5.Diagnostic approach to rickets: an Endocrine Society of Bengal (ESB) consensus statement
Ajitesh ROY ; Amarta Shankar CHOWDHURY ; Arindam RAY ; Arjun BAIDYA ; Bibek ROYCHOWDHURY ; Dasarathi SARKAR ; Debmalya SANYAL ; Indira MAISNAM ; Kaushik BISWAS ; Kaushik PANDIT ; Mainak BANERJEE ; Moutusi RAYCHAUDHURI ; Nilanjan SENGUPTA ; Partha Pratim CHAKRABORTY ; Pradip MUKHOPADHYAY ; Pradip RAYCHAUDHURI ; Pranab Kumar SAHANA ; Rajan PALUI ; Rana BHATTACHARJEE ; Sarmistha MUKHOPADHYAY ; Satinath MUKHOPADHYAY ; Sayantan RAY ; Soumik GOSWAMI ; Subhankar CHOWDHURY ; Subhodip PRAMANIK ; Subir Chandra SWAR ; Sujoy GHOSH ; Sunetra MONDAL ; Tapas Chandra DAS
Annals of Pediatric Endocrinology & Metabolism 2024;29(5):284-307
Rickets, one of the leading causes of bony deformities and short stature, can be calciopenic (inciting event is defective intestinal calcium absorption) or phosphopenic (inciting event is phosphaturia).
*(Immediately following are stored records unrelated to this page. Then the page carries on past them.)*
(* ===== verification/ServerRequest.v ===== *)
(** * What the server answers: connection requests and calls *)
From S2P Require Import Prelude Mem Cstring Buffer Pool Desc Field Struct Hash BusApi World Bus Object Event Call BusEvent Io Packet Handler ServerState Server ServerFacts ServerSend.

(** ** A packet for one peer *)

Section One.
Context {AL : Allocator} {KE : Kernel} {UC : UserCode} `{!BlockingKernel KE}.

(** At most the io of the peer [p], which was [x], has changed. *)
Record wrote (held : list positive) (p : positive) (x : obus_peer) (s s' : obus_server) (m m' : mem) : Prop := {
  wr_wf : server_wf held s';
  wr_blocks : same_blocks m m';
  wr_peers : sv_peers s' = sv_peers s;
  wr_peer : exists x', sv_store s' !! p = Some x' /\
     pr_state x' = pr_state x /\ pr_name x' = pr_name x /\ pr_dbuf x' = pr_dbuf x;
  wr_others : forall q, q <> p -> sv_store s' !! q = sv_store s !! q /\ peer_out s' q = peer_out s q;
  wr_call : sv_call s' = sv_call s
}.

(** Why a packet of payload [bs] may not be sent. *)
Definition trouble (s : obus_server) (bs : list Z) : Prop :=
  no_buffer s bs \/ ~ ((forall n, soft (k_write n)) /\ AmpleMemory AL).

Lemma names_wrote held p x s s' m m' :
  names_wf s m -> sv_store s !! p = Some x -> wrote held p x s s' m m' -> names_wf s' m'.
Proof.
  intros N Hx R. eapply names_same; [exact N|apply R|]. intros q y Hy.
  destruct (decide (q = p)) as [->|Hq]; [|exists y; by rewrite <- (proj1 (wr_others _ _ _ _ _ _ _ R q Hq))].
  destruct (wr_peer _ _ _ _ _ _ _ R) as (x' & Hx' & _ & Hn & _). exists x. split; [done|].
  rewrite Hy in Hx'. by injection Hx' as ->.
Qed.

Lemma wps_write_or_unref held buf p x s w m :
  server_wf (buf :: held) s -> sv_store s !! p = Some x ->
  wps (write_or_unref p buf) (fun code s' w' m' => w' = w /\ wrote held p x s s' m m' /\ code <= 0 /\
     (code = 0 -> peer_out s' p = peer_out s p ++ content (sv_pool s) buf) /\
     ((forall n, soft (k_write n)) -> AmpleMemory AL -> code = 0)) s w m.
Proof.
  intros W Hx. unfold write_or_unref. apply wps_bind. eapply wps_peer_write; [exact W|exact Hx|].
  intros code s' m' x' Hm Hp' Hst' Hstate Hname Hdb _ _ Hc' Ho' Hop Hsoft Hle Hcall _ HW.
  assert (forall pl, (forall b, content pl b = content (sv_pool s') b) -> server_wf held (set_pool s' pl) ->
    wrote held p x s (set_pool s' pl) m m') as Hwrote.
  { intros pl Hpl HW'. constructor; cbn; try done.
    - exists x'. rewrite Hst'. split; [apply lookup_insert_eq|done].
    - intros q Hq. rewrite Hst', lookup_insert_ne by done. split; [done|].
      rewrite set_pool_out by (by intros ? ? ? _ _). by apply Ho'. }
  assert (forall pl, (forall b, content pl b = content (sv_pool s') b) -> peer_out (set_pool s' pl) p = peer_out s' p) as Hout.
  { intros pl Hpl. apply set_pool_out. by intros ? ? ? _ _. }
  destruct (Z.eqb_spec code 0) as [->|Hz]; [|destruct (Z.eqb_spec code (- EAGAIN)) as [->|He]].
  - rewrite decide_False in HW by done. apply wps_bind. eapply wps_server_unref; [exact HW|].
    intros pl Hpl HW'. apply wps_ret. split_and!; [done|by apply Hwrote|done| |done].
    intros _. rewrite Hout by done. apply Hop. by left.
  - rewrite decide_True in HW by done. destruct HW as [HW _].
    apply wps_ret. replace s' with (set_pool s' (sv_pool s')) by by destruct s'.
    split_and!; [done| |done| |done].
    + apply Hwrote; [done|]. by replace (set_pool s' (sv_pool s')) with s' by by destruct s'.
    + intros _. rewrite Hout by done. apply Hop. by right.
  - rewrite decide_False in HW by done. apply wps_bind. eapply wps_server_unref; [exact HW|].
    intros pl Hpl HW'. apply wps_ret. split_and!; [done|by apply Hwrote|done|done|].
    intros HS HA. destruct (Hsoft (HS _) HA); done.
Qed.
Early diagnosis and timely treatment of rickets are crucial for correction of the limb deformities. Guidelines exist for nutritional rickets, but the diagnosis and management of the relatively uncommon forms of rickets are complex. This consensus aims to formulate a simplified diagnostic approach for rickets, especially in resource-limited settings. The consensus statement has been formulated by a 29-member committee from the Endocrine Society of Bengal. The process included forming a working group, conducting a literature review, identifying controversies, drafting, and discussion at a consensus meeting. Participants rated their agreement with the clinical practice points, and a 70% consensus was required. Input integration and further review led to the final consensus statements. Children with suspected rickets should initially be examined for distinctive skeletal deformities. The diagnosis of rickets should be confirmed with characteristic radiographic abnormalities. It is advisable to order tests for serum calcium, inorganic phosphorus (Pi), liver function, 25-hydroxyvitamin D (25OHD), parathyroid hormone, creatinine, and potassium in all patients with rickets. In cases of refractory rickets, it is also recommended that assessments be conducted for spot urine calcium, Pi, creatinine, and, blood gas analysis. In children with rickets and metabolic acidosis, tests for glycosuria, uricosuria, aminoaciduria, low molecular weight proteinuria, and albuminuria should be conducted. In children with resistant calciopenic rickets and sufficient serum 25OHD levels, serum 1,25(OH)2D concentration should be tested. 1,25(OH)2 D and fibroblast growth factor 23 estimation is useful for certain forms of phosphopenic rickets.